Architecture and mechanics of bipolar mammalian spindles in mitosis

Accurate chromosome segregation is fundamental for maintaining genome stability, yet the biophysical principles that ensure this fidelity remain only partly understood. Our research group investigates how forces are generated, transmitted, and balanced within the mammalian mitotic spindle. We primarily use human RPE1 cells, a robust and physiologically relevant model system for dissecting spindle mechanics.

During metaphase, the spindle must position and align chromosomes with remarkable precision. This process relies on the coordinated activity of two major microtubule populations: kinetochore microtubules (KMTs), which directly attach to chromosomes, and non‑kinetochore microtubules (non‑KMTs), which form the structural scaffold that organizes and stabilizes the spindle. How these distinct microtubule networks are nucleated, interact, and collectively generate forces remains an open question.

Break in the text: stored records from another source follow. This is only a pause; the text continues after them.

Lemma extract_reads_back_witness :
  returned (_extract_prompts_from_zip sample_decode "prompts.zip") regenerated_world
  = Ok tt
  /\ FS.read ["prompts"; "summary.txt"]
       (fs (after (_extract_prompts_from_zip sample_decode "prompts.zip")
              regenerated_world))
     = Ok "summaries"
  /\ FS.walk ["prompts"; "notes.md"] ["prompts"; "notes.md"]
       (fs (after (_extract_prompts_from_zip sample_decode "prompts.zip")
              regenerated_world))
     = Ok (FS.File "keep me").
Proof.
  destruct (extract_reads_back sample_decode "prompts.zip" "prompts" "PK-sample"
              sample_archive sample_files
              [("prompts", FS.Dir earlier_prompts); ("prompts.zip", FS.File "PK-sample")]
              earlier_prompts regenerated_world) as (Hret & Hnew & Hold).
  - reflexivity.
  - left. reflexivity.
  - reflexivity.
  - reflexivity.
  - repeat constructor.
  - apply (bool_decide_unpack _). vm_compute. exact I.
  - intros f sub Hf. simpl in Hf.
    repeat destruct Hf as [<- | Hf]; try discriminate. contradiction.
  - split; [exact Hret|]. split.
    + apply (Hnew ("summary.txt", "summaries")). simpl. tauto.
    + apply (Hold "notes.md"); [reflexivity|].
      simpl. intros H. repeat destruct H as [H | H]; try discriminate. contradiction.
Defined.

(** ** One file per prefix *)






(** ** Round trip through an archive, in general *)
























(** C4, as stated, fails: the loader reads in text mode. An archive with
    exactly one [.txt] file per prefix whose summary has a DOS line ending
    is extracted as it is, and the loader returns the summary with the line
    ending translated, which is not the content of the file; one whose
    summary is Latin-1 makes the loader raise. *)
Lemma prompts_round_trip_text_mode :
  returned (_extract_prompts_from_zip archives_decode "prompts.zip")
    (holding_zip "PK-dos") = Ok tt
  /\ FS.read ["prompts"; "summary.txt"]
       (fs (after (_extract_prompts_from_zip archives_decode "prompts.zip")
              (holding_zip "PK-dos")))
     = Ok (String "a" (String CR (String LF "b")))
  /\ returned (get_prompts "prompts")
       (after (_extract_prompts_from_zip archives_decode "prompts.zip")
          (holding_zip "PK-dos"))
     = Ok (String "a" (String LF "b"), "entities", "communities")
  /\ returned (get_prompts "prompts")
       (after (_extract_prompts_from_zip archives_decode "prompts.zip")
          (holding_zip "PK-dos"))
     <> Ok (String "a" (String CR (String LF "b")), "entities", "communities")
  /\ returned (_extract_prompts_from_zip archives_decode "prompts.zip")
       (holding_zip "PK-latin1") = Ok tt
  /\ returned (get_prompts "prompts")
       (after (_extract_prompts_from_zip archives_decode "prompts.zip")
          (holding_zip "PK-latin1"))
     = Raise UnicodeDecodeError.
Proof.
  repeat split; try (vm_compute; reflexivity).
  vm_compute. discriminate.
Qed.
(** C9: once [rank_products] has sorted the rows, the entry at every rank
    is built from the row at that rank and from what the service answered
    for it: its id, title and score do not depend on the answer; where
    the call raised, the explanation is the placeholder built from the
    exception, which is not empty; where it returned a text, the
    explanation is that text. The result has one entry per sorted row, in
    the sorted order, and [rank_products] returns it whatever the service
    did. *)
Theorem explanation_failure_isolated (intent : Intent) (df : DataFrame)
    (w : World) (category : string) (wts : Weights)
    (df_sorted : list (Row * Q)) (goals : list string) :
  df_empty df = false →
  prepare py_repr to_numeric_str argsort intent df
  = Ok (category, wts, df_sorted, goals) →
  let said := answers World chat_llm render_prompt df_sorted category goals w in
  ∃ ranking,
    fst (rank_products py_repr to_numeric_str argsort World chat_llm
           render_prompt intent (Some df) w) = Ok ranking
    ∧ length said = length df_sorted
    ∧ length (results ranking) = length df_sorted
    ∧ results ranking
      = zip_with (fun rs answer =>
                    make_item df (fst rs) (snd rs) (explanation_of answer))
          df_sorted said
    ∧ (∀ i rs answer,
         df_sorted !! i = Some rs → said !! i = Some answer →
         ∃ item, results ranking !! i = Some item
           ∧ id item = row_get df (fst rs) "id"
           ∧ title item
             = or_else (row_get df (fst rs) "title")
                 (or_else (row_get df (fst rs) "model") (CStr "Unknown product"))
           ∧ score item = py_round (snd rs * 100)
           ∧ explanation item
             = match answer with
               | inl text => text
               | inr e => "(Could not generate explanation: " +:+ e +:+ ")"
               end)
    ∧ (∀ e, "(Could not generate explanation: " +:+ e +:+ ")" ≠ EmptyString).
Proof.
  intros Hne Hprep. cbv zeta.
  destruct (explain_rows_answers df df_sorted category goals w) as [Hitems Hlen].
  eexists.
  split; [exact (rank_products_prepared intent df w _ _ _ _ Hne Hprep)|].
  cbn [results]. rewrite Hitems.
  split; [exact Hlen|]. split; [rewrite length_zip_with, Hlen; lia|].
  split; [reflexivity|]. split; [|intros e; discriminate].
  intros i rs answer Hrs Hanswer.
  rewrite lookup_zip_with, Hrs, Hanswer. cbn [mbind option_bind].
  eexists. split; [reflexivity|].
  cbn [id title score explanation make_item].
  repeat (split; [reflexivity|]). destruct answer; reflexivity.
Qed.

To address this, we combine advanced microscopy, quantitative image analysis, and computational modeling to map microtubule organization in metaphase cells and infer the forces shaping spindle architecture. With these integrated approaches, we aim to understand:

How are KMTs and non‑KMTs nucleated, stabilized, and remodeled?
How does their interactions contribute to force generation during chromosome segregation?
How does the spindle maintain mechanical robustness while remaining highly dynamic?
How do these mechanisms ensure faithful chromosome segregation?

By uncovering the principles that govern spindle architecture and mechanics, our research advances the fundamental understanding of cell division and sheds light on how errors in this process contribute to diseases such as cancer.